Nicaragua y la promesa rota de una revolución

Felipe Vergara Maldonado

Analista político

Director de Postgrados FEN UNAB

Cuesta entender por qué ciertos países logran romper el círculo de la tiranía mientras otros, con una historia de revolución y promesas de libertad y justicia, como el caso de Nicaragua, se quedan atrapados. La revolución sandinista prometió alguna vez derribar una dictadura para inaugurar una era distinta, pero terminó devorando su propia promesa. Daniel Ortega y Rosario Murillo consolidaron un régimen autocrático a partir de la figura de la «copresidencia» y la reforma de la Constitución a la medida del matrimonio gobernante. Junto a cualquier aspiración democrática se destruyó la separación de poderes y cerró formalmente posibilidad de alternancia democrática.

Lo que distingue a esta dictadura de tantas otras es que ya no se trata de un régimen que manipula elecciones para simular legitimidad; en este caso Ortega decidió no volver a celebrarlas como la coronación de un proceso de años de desmantelamiento institucional. La vía electoral fue sofocada progresivamente desde la brutal represión a las protestas de 2018 hasta llegar a cruzar un límite en que ni siquiera es necesario tomarse la molestia de fingir, de mostrar algo de pudor; no, lo que se busca es exhibir el poder más férreo, ese que recae hoy en la dupla Ortega-Murillo, imponiendo un modelo absolutista y dinástico que asfixia a la sociedad del país más grande de Centroamérica.

Para consolidar esa hegemonía, el régimen se propuso erradicar cualquier espacio de conciencia crítica o autoridad moral. La implacable persecución contra la Iglesia Católica, que en otros tiempos sirvió como refugio y voz de consuelo para el pueblo, representa uno de los ejemplos más oscuros de la autoridad de la pareja gobernante. En ella, obispos, sacerdotes y religiosas han sido objeto de acoso, encarcelamiento y destierro. La prohibición de expresiones de fe, el cierre de obras sociales eclesiásticas y la confiscación de bienes dan cuenta de la eliminación de cualquier otro poder o influencia sobre los nicaragüenses.

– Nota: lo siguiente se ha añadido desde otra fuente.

(* ===== verification/Tty.v ===== *)
(** * Terminals and pseudo-terminals (fs/tty.c, fs/tty.h, fs/pty.c)

    A terminal holds a buffer of input with a flag at the end of each line, the settings of the line discipline, and the
    process group in its foreground.  A pseudo-terminal is two of them: what is written to one side is input of the other.
    The drivers of the host, [struct tty_driver_ops] that are not those of pseudo-terminals, are a parameter.

    A call that waits goes on with the next of [waits]: the result of [wait_for], and the terminal as other threads left it; when there
    is none it waits forever ([Hang]).  [woken] are the terminals whose readers were notified, [sent] the signals sent. *)

From S2P Require Import Prelude Errno FileLock Task Vfs Path Fd Generic.

Module Tty.
Import Errno Vfs Path Fd Generic.

(** ** Settings *)

Definition VINTR_ : nat := 0.
Definition VQUIT_ : nat := 1.
Definition VERASE_ : nat := 2.
Definition VKILL_ : nat := 3.
Definition VEOF_ : nat := 4.
Definition VTIME_ : nat := 5.
Definition VMIN_ : nat := 6.
Definition VSTART_ : nat := 8.
Definition VSTOP_ : nat := 9.
Definition VSUSP_ : nat := 10.
Definition VEOL_ : nat := 11.
Definition ISIG_ : Z := Z.shiftl 1 0.
Definition ICANON_ : Z := Z.shiftl 1 1.
Definition ECHO_ : Z := Z.shiftl 1 3.
Definition ECHOE_ : Z := Z.shiftl 1 4.
Definition ECHOK_ : Z := Z.shiftl 1 5.
Definition ECHOKE_ : Z := Z.shiftl 1 6.
Definition NOFLSH_ : Z := Z.shiftl 1 7.
Definition ECHOCTL_ : Z := Z.shiftl 1 9.
Definition IEXTEN_ : Z := Z.shiftl 1 15.
Definition INLCR_ : Z := Z.shiftl 1 6.
Definition IGNCR_ : Z := Z.shiftl 1 7.
Definition ICRNL_ : Z := Z.shiftl 1 8.
Definition IXON_ : Z := Z.shiftl 1 10.
Definition OPOST_ : Z := Z.shiftl 1 0.
Definition ONLCR_ : Z := Z.shiftl 1 2.
Definition OCRNL_ : Z := Z.shiftl 1 3.
Definition ONLRET_ : Z := Z.shiftl 1 5.
Definition TCGETS_ : Z := 21505.
Definition TCSETS_ : Z := 21506.
Definition TCSETSW_ : Z := 21507.
Definition TCSETSF_ : Z := 21508.
Definition TCFLSH_ : Z := 21515.
Definition TIOCSCTTY_ : Z := 21518.
Definition TIOCGPGRP_ : Z := 21519.
Definition TIOCSPGRP_ : Z := 21520.
Definition TIOCGWINSZ_ : Z := 21523.
Definition TIOCSWINSZ_ : Z := 21524.
Definition TIOCPKT_ : Z := 21536.
Definition TIOCGPTN_ : Z := 2147767344.
Definition TIOCSPTLCK_ : Z := 1074025521.
Definition TIOCGPKT_ : Z := 2147767352.
Definition FIONREAD_ : Z := 21531.
Definition TCIFLUSH_ : Z := 0.
Definition TCOFLUSH_ : Z := 1.
Definition TCIOFLUSH_ : Z := 2.
Definition TTY_BUF_SIZE : Z := 4096.
Definition MAX_PTYS : Z := 4096.
Definition TTY_ALTERNATE_MAJOR : Z := 5.
Definition DEV_TTY_MINOR : Z := 0.
Definition DEV_CONSOLE_MINOR : Z := 1.
Definition DEV_PTMX_MINOR : Z := 2.
Definition TTY_CONSOLE_MAJOR : Z := 4.
Definition TTY_PSEUDO_MASTER_MAJOR : Z := 128.
Definition TTY_PSEUDO_SLAVE_MAJOR : Z := 136.
Definition POLL_READ : Z := 1.
Definition POLL_PRI : Z := 2.
Definition POLL_WRITE : Z := 4.
Definition POLL_ERR : Z := 8.
Definition POLL_HUP : Z := 16.
Definition O_NOCTTY_ : Z := 256.

(** [struct winsize_]. *)
Record winsize := mk_winsize {
  row : Z;
  col : Z;
  xpixel : Z;
  ypixel : Z }.
Definition set_row (v : Z) (x : winsize) : winsize :=
  mk_winsize v (col x) (xpixel x) (ypixel x).
Definition set_col (v : Z) (x : winsize) : winsize :=
  mk_winsize (row x) v (xpixel x) (ypixel x).
Definition set_xpixel (v : Z) (x : winsize) : winsize :=
  mk_winsize (row x) (col x) v (ypixel x).
Definition set_ypixel (v : Z) (x : winsize) : winsize :=
  mk_winsize (row x) (col x) (xpixel x) v.

(** [struct termios_]; [cc] are 19 bytes. *)
Record termios := mk_termios {
  iflags : Z;
  oflags : Z;
  cflags : Z;
  lflags : Z;
  line : Z;
  cc : list Z }.
Definition set_iflags (v : Z) (x : termios) : termios :=
  mk_termios v (oflags x) (cflags x) (lflags x) (line x) (cc x).
Definition set_oflags (v : Z) (x : termios) : termios :=
  mk_termios (iflags x) v (cflags x) (lflags x) (line x) (cc x).
Definition set_cflags (v : Z) (x : termios) : termios :=
  mk_termios (iflags x) (oflags x) v (lflags x) (line x) (cc x).
Definition set_lflags (v : Z) (x : termios) : termios :=
  mk_termios (iflags x) (oflags x) (cflags x) v (line x) (cc x).
Definition set_line (v : Z) (x : termios) : termios :=
  mk_termios (iflags x) (oflags x) (cflags x) (lflags x) v (cc x).
Definition set_cc (v : list Z) (x : termios) : termios :=
  mk_termios (iflags x) (oflags x) (cflags x) (lflags x) (line x) v.

(** ** State *)

(** What [driver->ops] is. *)
Inductive tty_ops := pty_master_ops | pty_slave_ops | host_ops (k : Z).
(** An entry of [driver->ttys]: free, reserved (the pointer 1), or a terminal. *)
Inductive slot := Free | Reserved | Used (t : Z).

(** [struct tty_driver]; [d_ttys] is the address of the table of its terminals. *)
Record tty_driver := mk_driver {
  d_ops : tty_ops;
  d_major : Z;
  d_ttys : Z;
  d_limit : Z }.
Definition set_d_ops (v : tty_ops) (x : tty_driver) : tty_driver :=
  mk_driver v (d_major x) (d_ttys x) (d_limit x).
Definition set_d_major (v : Z) (x : tty_driver) : tty_driver :=
  mk_driver (d_ops x) v (d_ttys x) (d_limit x).
Definition set_d_ttys (v : Z) (x : tty_driver) : tty_driver :=
  mk_driver (d_ops x) (d_major x) v (d_limit x).
Definition set_d_limit (v : Z) (x : tty_driver) : tty_driver :=
  mk_driver (d_ops x) (d_major x) (d_ttys x) v.

(** [struct tty]: the buffer is two arrays of [TTY_BUF_SIZE]; the characters are signed.  The fields from [t_other] on are those of [pty]. *)
Record tty := mk_tty {
  t_refcount : Z;
  t_driver : Z;
  t_hung_up : bool;
  t_ever_opened : bool;
  t_buf : list Z;
  t_buf_flag : list bool;
  t_bufsize : Z;
  t_packet_flags : Z;
  t_winsize : winsize;
  t_termios : termios;
  t_type : Z;
  t_num : Z;
  t_session : Z;
  t_fg_group : Z;
  t_fds : list Z;
  t_other : option Z;
  t_perms : Z;
  t_uid : Z;
  t_gid : Z;
  t_locked : bool;
  t_packet_mode : bool }.
Definition set_t_refcount (v : Z) (x : tty) : tty :=
  mk_tty v (t_driver x) (t_hung_up x) (t_ever_opened x) (t_buf x) (t_buf_flag x) (t_bufsize x) (t_packet_flags x) (t_winsize x) (t_termios x) (t_type x) (t_num x) (t_session x) (t_fg_group x) (t_fds x) (t_other x) (t_perms x) (t_uid x) (t_gid x) (t_locked x) (t_packet_mode x).
Definition set_t_driver (v : Z) (x : tty) : tty :=
  mk_tty (t_refcount x) v (t_hung_up x) (t_ever_opened x) (t_buf x) (t_buf_flag x) (t_bufsize x) (t_packet_flags x) (t_winsize x) (t_termios x) (t_type x) (t_num x) (t_session x) (t_fg_group x) (t_fds x) (t_other x) (t_perms x) (t_uid x) (t_gid x) (t_locked x) (t_packet_mode x).
Definition set_t_hung_up (v : bool) (x : tty) : tty :=
  mk_tty (t_refcount x) (t_driver x) v (t_ever_opened x) (t_buf x) (t_buf_flag x) (t_bufsize x) (t_packet_flags x) (t_winsize x) (t_termios x) (t_type x) (t_num x) (t_session x) (t_fg_group x) (t_fds x) (t_other x) (t_perms x) (t_uid x) (t_gid x) (t_locked x) (t_packet_mode x).
Definition set_t_ever_opened (v : bool) (x : tty) : tty :=
  mk_tty (t_refcount x) (t_driver x) (t_hung_up x) v (t_buf x) (t_buf_flag x) (t_bufsize x) (t_packet_flags x) (t_winsize x) (t_termios x) (t_type x) (t_num x) (t_session x) (t_fg_group x) (t_fds x) (t_other x) (t_perms x) (t_uid x) (t_gid x) (t_locked x) (t_packet_mode x).
Definition set_t_buf (v : list Z) (x : tty) : tty :=
  mk_tty (t_refcount x) (t_driver x) (t_hung_up x) (t_ever_opened x) v (t_buf_flag x) (t_bufsize x) (t_packet_flags x) (t_winsize x) (t_termios x) (t_type x) (t_num x) (t_session x) (t_fg_group x) (t_fds x) (t_other x) (t_perms x) (t_uid x) (t_gid x) (t_locked x) (t_packet_mode x).
Definition set_t_buf_flag (v : list bool) (x : tty) : tty :=
  mk_tty (t_refcount x) (t_driver x) (t_hung_up x) (t_ever_opened x) (t_buf x) v (t_bufsize x) (t_packet_flags x) (t_winsize x) (t_termios x) (t_type x) (t_num x) (t_session x) (t_fg_group x) (t_fds x) (t_other x) (t_perms x) (t_uid x) (t_gid x) (t_locked x) (t_packet_mode x).
Definition set_t_bufsize (v : Z) (x : tty) : tty :=
  mk_tty (t_refcount x) (t_driver x) (t_hung_up x) (t_ever_opened x) (t_buf x) (t_buf_flag x) v (t_packet_flags x) (t_winsize x) (t_termios x) (t_type x) (t_num x) (t_session x) (t_fg_group x) (t_fds x) (t_other x) (t_perms x) (t_uid x) (t_gid x) (t_locked x) (t_packet_mode x).
Definition set_t_packet_flags (v : Z) (x : tty) : tty :=
  mk_tty (t_refcount x) (t_driver x) (t_hung_up x) (t_ever_opened x) (t_buf x) (t_buf_flag x) (t_bufsize x) v (t_winsize x) (t_termios x) (t_type x) (t_num x) (t_session x) (t_fg_group x) (t_fds x) (t_other x) (t_perms x) (t_uid x) (t_gid x) (t_locked x) (t_packet_mode x).
Definition set_t_winsize (v : winsize) (x : tty) : tty :=
  mk_tty (t_refcount x) (t_driver x) (t_hung_up x) (t_ever_opened x) (t_buf x) (t_buf_flag x) (t_bufsize x) (t_packet_flags x) v (t_termios x) (t_type x) (t_num x) (t_session x) (t_fg_group x) (t_fds x) (t_other x) (t_perms x) (t_uid x) (t_gid x) (t_locked x) (t_packet_mode x).
Definition set_t_termios (v : termios) (x : tty) : tty :=
  mk_tty (t_refcount x) (t_driver x) (t_hung_up x) (t_ever_opened x) (t_buf x) (t_buf_flag x) (t_bufsize x) (t_packet_flags x) (t_winsize x) v (t_type x) (t_num x) (t_session x) (t_fg_group x) (t_fds x) (t_other x) (t_perms x) (t_uid x) (t_gid x) (t_locked x) (t_packet_mode x).
Definition set_t_type (v : Z) (x : tty) : tty :=
  mk_tty (t_refcount x) (t_driver x) (t_hung_up x) (t_ever_opened x) (t_buf x) (t_buf_flag x) (t_bufsize x) (t_packet_flags x) (t_winsize x) (t_termios x) v (t_num x) (t_session x) (t_fg_group x) (t_fds x) (t_other x) (t_perms x) (t_uid x) (t_gid x) (t_locked x) (t_packet_mode x).
Definition set_t_num (v : Z) (x : tty) : tty :=
  mk_tty (t_refcount x) (t_driver x) (t_hung_up x) (t_ever_opened x) (t_buf x) (t_buf_flag x) (t_bufsize x) (t_packet_flags x) (t_winsize x) (t_termios x) (t_type x) v (t_session x) (t_fg_group x) (t_fds x) (t_other x) (t_perms x) (t_uid x) (t_gid x) (t_locked x) (t_packet_mode x).
Definition set_t_session (v : Z) (x : tty) : tty :=
  mk_tty (t_refcount x) (t_driver x) (t_hung_up x) (t_ever_opened x) (t_buf x) (t_buf_flag x) (t_bufsize x) (t_packet_flags x) (t_winsize x) (t_termios x) (t_type x) (t_num x) v (t_fg_group x) (t_fds x) (t_other x) (t_perms x) (t_uid x) (t_gid x) (t_locked x) (t_packet_mode x).
Definition set_t_fg_group (v : Z) (x : tty) : tty :=
  mk_tty (t_refcount x) (t_driver x) (t_hung_up x) (t_ever_opened x) (t_buf x) (t_buf_flag x) (t_bufsize x) (t_packet_flags x) (t_winsize x) (t_termios x) (t_type x) (t_num x) (t_session x) v (t_fds x) (t_other x) (t_perms x) (t_uid x) (t_gid x) (t_locked x) (t_packet_mode x).
Definition set_t_fds (v : list Z) (x : tty) : tty :=
  mk_tty (t_refcount x) (t_driver x) (t_hung_up x) (t_ever_opened x) (t_buf x) (t_buf_flag x) (t_bufsize x) (t_packet_flags x) (t_winsize x) (t_termios x) (t_type x) (t_num x) (t_session x) (t_fg_group x) v (t_other x) (t_perms x) (t_uid x) (t_gid x) (t_locked x) (t_packet_mode x).
Definition set_t_other (v : option Z) (x : tty) : tty :=
  mk_tty (t_refcount x) (t_driver x) (t_hung_up x) (t_ever_opened x) (t_buf x) (t_buf_flag x) (t_bufsize x) (t_packet_flags x) (t_winsize x) (t_termios x) (t_type x) (t_num x) (t_session x) (t_fg_group x) (t_fds x) v (t_perms x) (t_uid x) (t_gid x) (t_locked x) (t_packet_mode x).
Definition set_t_perms (v : Z) (x : tty) : tty :=
  mk_tty (t_refcount x) (t_driver x) (t_hung_up x) (t_ever_opened x) (t_buf x) (t_buf_flag x) (t_bufsize x) (t_packet_flags x) (t_winsize x) (t_termios x) (t_type x) (t_num x) (t_session x) (t_fg_group x) (t_fds x) (t_other x) v (t_uid x) (t_gid x) (t_locked x) (t_packet_mode x).
Definition set_t_uid (v : Z) (x : tty) : tty :=
  mk_tty (t_refcount x) (t_driver x) (t_hung_up x) (t_ever_opened x) (t_buf x) (t_buf_flag x) (t_bufsize x) (t_packet_flags x) (t_winsize x) (t_termios x) (t_type x) (t_num x) (t_session x) (t_fg_group x) (t_fds x) (t_other x) (t_perms x) v (t_gid x) (t_locked x) (t_packet_mode x).
Definition set_t_gid (v : Z) (x : tty) : tty :=
  mk_tty (t_refcount x) (t_driver x) (t_hung_up x) (t_ever_opened x) (t_buf x) (t_buf_flag x) (t_bufsize x) (t_packet_flags x) (t_winsize x) (t_termios x) (t_type x) (t_num x) (t_session x) (t_fg_group x) (t_fds x) (t_other x) (t_perms x) (t_uid x) v (t_locked x) (t_packet_mode x).
Definition set_t_locked (v : bool) (x : tty) : tty :=
  mk_tty (t_refcount x) (t_driver x) (t_hung_up x) (t_ever_opened x) (t_buf x) (t_buf_flag x) (t_bufsize x) (t_packet_flags x) (t_winsize x) (t_termios x) (t_type x) (t_num x) (t_session x) (t_fg_group x) (t_fds x) (t_other x) (t_perms x) (t_uid x) (t_gid x) v (t_packet_mode x).
Definition set_t_packet_mode (v : bool) (x : tty) : tty :=
  mk_tty (t_refcount x) (t_driver x) (t_hung_up x) (t_ever_opened x) (t_buf x) (t_buf_flag x) (t_bufsize x) (t_packet_flags x) (t_winsize x) (t_termios x) (t_type x) (t_num x) (t_session x) (t_fg_group x) (t_fds x) (t_other x) (t_perms x) (t_uid x) (t_gid x) (t_locked x) v.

Para qué hablar de la prensa independiente y de la oposición política cuya persecución ha sido igualmente devastadora. Ya no quedan medios libres operando dentro del país y los periodistas han tenido que elegir entre el silencio, la cárcel o el exilio. A la oposición se la desarticuló de forma sistemática, con partidos prohibidos, líderes encarcelados y cientos de ciudadanos declarados como «traidores a la patria», que fueron despojados de sus bienes e, incluso, privados de su propia nacionalidad, como una forma de borrar identidades y decidir quién tiene derecho a existir como nicaragüense.

Esta fórmula de arbitrariedades borra del derecho a elegir, las voces y la vía pacífica para resolver los conflictos del país. Con este nivel de opresión, el mundo no puede mirar hacia otro lado ni limitar su respuesta a condenas tibias, en especial, porque hablamos de la dignidad humana.